Lemma freeforall_claims_private_witness :
  GameState.claims (getGameState demoRejoinedAgain (Some (js "s2")) 30000)
  = GameState.claims (getGameState demoRejoined (Some (js "s2")) 30000)
  /\ exists name,
       GameState.claims (getGameState demoRejoinedAgain (Some (js "s3")) 30000)
       = GameState.claims (getGameState demoRejoined (Some (js "s3")) 30000)
         ++ [ClaimView.mk (Some (js "HUND")) (js "s3") name 20 160].
Proof.
  assert (Hr : reachable (env := demoEnv) demoRejoined).
  { unfold demoRejoined, demoClaimed, demoRound. do 3 apply reachable_run.
    apply reachable_created, demoLetters_generated. }
  destruct (freeforall_claims_private demoEnv upperSv_normal demoRejoined eq_refl)
    as [_ H].
  destruct (H Hr demoRejoinedAgain (js "s3") (js "hund") 20000 (js "HUND") 160 360
              30000 eq_refl) as [H1 H2].
  split.
  - apply H1; discriminate.
  - apply H2. discriminate.
Defined.

(** ** The final rankings *)

Section StableSort.
Context {A : Type}.
Variable key : A -> Z.


Lemma insertSorted_perm (cmp : A -> A -> Z) (x : A) (l : list A) :
  Permutation (insertSorted cmp x l) (x :: l).
Proof.
  induction l as [|y r IH]; simpl; [apply Permutation_refl|].
  destruct (cmp x y <=? 0); [apply Permutation_refl|].
  eapply Permutation_trans; [apply perm_skip, IH | apply perm_swap].
Qed.

Lemma stableSort_perm (cmp : A -> A -> Z) (l : list A) :
  Permutation (stableSort cmp l) l.
Proof.
  induction l as [|x l IH]; simpl; [constructor|].
  eapply Permutation_trans; [apply insertSorted_perm | now apply perm_skip].
Qed.

Lemma insertSorted_descending (x : A) (l : list A) :
  StronglySorted (fun a b => key b <= key a) l ->
  StronglySorted (fun a b => key b <= key a) (insertSorted (fun a b : A => key b - key a) x l).
Proof.
  induction l as [|y r IH]; simpl; intros Hs.
  - constructor; constructor.
  - inversion Hs as [|? ? Hs' Hall]; subst. cbv beta.
    destruct (Z.leb_spec (key y - key x) 0) as [Hle|Hgt].
    + constructor; [exact Hs|]. constructor; [lia|].
      rewrite Forall_forall in *. intros z Hz. specialize (Hall z Hz). lia.
    + constructor; [now apply IH|].
      rewrite Forall_forall in *. intros z Hz.
      apply (Permutation_in _ (insertSorted_perm (fun a b : A => key b - key a) x r)) in Hz as [<-|Hz];
        [lia | now apply Hall].
Qed.

Lemma insertSorted_stable (s : Z) (x : A) (l : list A) :
  filter (fun a => key a =? s) (insertSorted (fun a b : A => key b - key a) x l)
  = filter (fun a => key a =? s) (x :: l).
Proof.
  induction l as [|y r IH]; simpl; [reflexivity|].
  destruct (Z.leb_spec (key y - key x) 0) as [Hle|Hgt]; [reflexivity|].
  simpl. rewrite IH. simpl.
  destruct (Z.eqb_spec (key x) s), (Z.eqb_spec (key y) s); try reflexivity. lia.
Qed.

-------

> Instructions for the task
All lines from the one with "simpl. rewrite IH. simpl." through the end of the records need to be copied exactly, and no other lines.

> Result
  simpl. rewrite IH. simpl.
  destruct (Z.eqb_spec (key x) s), (Z.eqb_spec (key y) s); try reflexivity. lia.
Qed.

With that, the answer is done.